What the WordPress.com HTTPS Rollout for All Sites Means for You
WordPress has a 60% market share in the Content Management System (CMS) market. Until now, most default connections to WordPress websites have been unsecured as HTTP.
HTTPS protocol means the site you are visiting has a secure connection with you (a green padlock symbol in your browser’s address bar) because it uses encrypted connection for all your sessions.
Now, all domains hosted on WordPress.com will have free HTTPS connection, which will increase the performance and security of the encryption to all blogs and websites hosted by WordPress. That means that a large percentage of the Internet’s websites are now secured.
Having a strong encryption will not only provide you with secure communication, it will also provide authentication against account hijacking and cookie theft, and will ensure communication is being performed privately and to the right website.
If you have a WordPress.com website, you no longer have to purchase an SSL certificate from a certificate authority, or worry about how to install it. You don’t need to worry about the expiration of the certificate, since WordPress will automatically take care of it for you. You pay nothing to WordPress for using these services.
The Let’s Encrypt project used by WordPress.com provides an automated and efficient way to distribute SSL certificates to a huge number of domains. As a WordPress.com site owner, once your website is HTTPS-supported, you will see a green padlock in the address bar of your browser. More than 1,000,000 certificates have been already issued by Let’s Encrypt.

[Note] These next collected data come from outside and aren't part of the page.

(** What a video resolution that returns was given. *)
Lemma real_extract_inr `{Host} video_id x :
  outcome (AfreecaTVIE_real_extract video_id) = inr x ->
  exists o data,
    fetch (ReqVideoView video_id) = Some (JDict o)
    /\ assoc "data" o = Some data
    /\ outcome (check_error_code data) = inr tt
    /\ outcome (check_flag data) = inr tt
    /\ outcome (assemble video_id data) = inr x.
Proof.
  unfold AfreecaTVIE_real_extract, _download_json.
  rewrite bind_assoc_M, emit_bind. cbn [outcome snd].
  destruct (fetch (ReqVideoView video_id)) as [j|]; [|done]. run.
  destruct j as [| | | | | |o]; try done. cbn [py_getitem].
  destruct (assoc "data" o) as [data|] eqn:Hdata; [|done]. run.
  unfold extract_data. rewrite outcome_bind.
  destruct (outcome (check_error_code data)) as [e|[]] eqn:Hcode; [done|].
  rewrite outcome_bind.
  destruct (outcome (check_flag data)) as [e|[]] eqn:Hflag; [done|].
  intros Hx. by exists o, data.
Qed.



Lemma entries_from_error `{Host} video_id common fs :
  forall (n : nat) e,
    outcome (entries_from video_id common n fs) = inl e ->
    exists (k : nat) fe,
      fs !! k = Some fe
      /\ determine_ext (dict_get fe "file") = "m3u8"
      /\ m3u8_formats (dict_get fe "file") video_id (n + k) = inl e.
Proof.
  induction fs as [|fe fs IH]; intros n e Hrun; [done|].
  cbn [entries_from] in Hrun. rewrite outcome_bind in Hrun.
  destruct (outcome (part_formats _ _ _)) as [e'|formats] eqn:Hf.
  - injection Hrun as ->. exists 0%nat, fe. split; [done|].
    unfold part_formats in Hf.
    destruct (String.eqb_spec (determine_ext (dict_get fe "file")) "m3u8"); [|done].
    split; [done|]. rewrite emit_bind in Hf. cbn in Hf.
    by replace (n + 0)%nat with n by lia.
  - rewrite outcome_bind in Hrun.
    destruct (outcome (entries_from _ _ (S n) fs)) as [e'|es] eqn:Hrest; [|done].
    injection Hrun as ->. destruct (IH _ _ Hrest) as (k & fe' & Hk & Hext & Hm).
    exists (S k), fe'. split; [done|]. split; [done|].
    by replace (n + S k)%nat with (S n + k)%nat by lia.
Qed.



(** ** A page of a listing, and the log-in *)

Lemma item_result_outcome `{Host} item :
  outcome (item_result item)
  = match title_no_of item with
    | Some title_no =>
        inr (url_result ("https://vod.afreecatv.com/player/" +:+ py_str title_no +:+ "/")
               "AfreecaTV" title_no)
    | None =>
        inl (PyException (match item with JDict _ => "KeyError" | _ => "TypeError" end))
    end.
Proof.
  unfold item_result. destruct item as [| | | | | |o]; try done.
  cbn [py_getitem title_no_of]. by destruct (assoc "title_no" o).
Qed.

Lemma for_each_inr {A B} (f : A -> M B) (l : list A) :
  Forall (fun x => exists y, outcome (f x) = inr y) l ->
  exists ys,
    outcome (for_each f l) = inr ys
    /\ Forall2 (fun x y => outcome (f x) = inr y) l ys.
Proof.
  induction 1 as [|x l [y Hy] _ (ys & Hys & Hall)].
  - exists []. by split.
  - exists (y :: ys). split; [|by constructor].
    cbn [for_each]. by rewrite outcome_bind, Hy, outcome_bind, Hys.
Qed.

Lemma for_each_inl {A B} (f : A -> M B) (l : list A) x e :
  x ∈ l -> outcome (f x) = inl e ->
  exists e', outcome (for_each f l) = inl e' /\ exists x', x' ∈ l /\ outcome (f x') = inl e'.
Proof.
  intros Hx Hfail. induction l as [|a l IH]; [by apply elem_of_nil in Hx|].
  cbn [for_each]. rewrite outcome_bind.
  destruct (outcome (f a)) as [e'|y] eqn:Ha.
  { exists e'. split; [done|]. exists a. split; [left|done]. }
  apply elem_of_cons in Hx as [->|Hx]; [congruence|].
  destruct (IH Hx) as (e' & Hrun & x' & Hx' & He').
  exists e'. rewrite outcome_bind, Hrun. split; [done|].
  exists x'. split; [by right|done].
Qed.

Lemma url_result_lookup url ie_key video_id :
  url_result url ie_key video_id !! "url" = Some (PJson (JStr url))
  /\ url_result url ie_key video_id !! "ie_key" = Some (PJson (JStr ie_key))
  /\ url_result url ie_key video_id !! "id" = Some (PJson video_id).
Proof.
  unfold url_result. repeat split;
    repeat (rewrite lookup_insert_ne by discriminate);
    first [by rewrite lookup_insert_eq | apply lookup_singleton_eq].
Qed.
Fixpoint assembleRows (row : nat) (n : nat) (identities : list batchIdentity) (identityRefs : list Z)
    (seriesIDs timestamps writeSeqs : list Z) (schema : list columnarFieldSchema)
    (columns : list (list bool * list FieldValue)) (cursors : list nat)
    : outcome (list ResolvedPoint) :=
  match n with
  | O => Ok []
  | S n' =>
      ref ← idx identityRefs (Z.of_nat row);
      ident ← idx identities ref;
      _ ← make_slice 80 (len schema);
      '(fields, cursors') ← assembleFields row schema columns cursors;
      seriesID ← idx seriesIDs (Z.of_nat row);
      timestamp ← idx timestamps (Z.of_nat row);
      writeSeq ← idx writeSeqs (Z.of_nat row);
      records ← assembleRows (S row) n' identities identityRefs seriesIDs timestamps writeSeqs
                  schema columns cursors';
      Ok (mkResolvedPoint (bi_database ident) (bi_retentionPolicy ident) (bi_measurement ident)
            (bi_tags ident) seriesID timestamp writeSeq fields :: records)
  end.

Definition readIdentityRef (identities : list batchIdentity) : reader Z :=
  ref ← BatchReader.intCount "identity ref";
  if len identities <=? ref then rfail (Errorf "decode wal identity ref out of range") else mret ref.

Definition decodeBatchReader : reader (list ResolvedPoint) :=
  identities ← readBatchIdentities;
  schema ← readColumnarSchema;
  rowCount ← BatchReader.intCount "row count";
  _ ← rmake 8 rowCount;
  identityRefs ← read_n (Z.to_nat rowCount) (readIdentityRef identities);
  _ ← rmake 8 rowCount;
  seriesIDs ← read_n (Z.to_nat rowCount) (BatchReader.uvarint "series id");
  timestamps ← readDeltaVarints rowCount;
  writeSeqs ← readDeltaUvarints rowCount;
  _ ← rmake 24 (len schema);
  columns ← mapM (readFieldColumn rowCount) schema;
  _ ← BatchReader.done "wal columnar batch";
  _ ← rmake 104 rowCount;
  _ ← rmake 8 (len schema);
  lift (assembleRows 0 (Z.to_nat rowCount) identities identityRefs seriesIDs timestamps writeSeqs
          schema columns (replicate (length schema) 0%nat)).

All the requests related to HTTP will get automatically redirected to their respective encrypted URL (https:// instead of http://). WordPress.com will handle all the complexities related to management of SSL certificate for you.
Previously, traffic to and from unencrypted websites could be easily redirected, intercepted, or modified. Now, with HTTPS being used by WordPress.com, security will increase automatically and every piece of content on your website will be encrypted.
Google has also stated that HTTPS being used by a website is an important factor for page rankings in Google search results. For Google, HTTPS-enabled websites are more secure and can be ranked above other websites which are still using HTTP connection.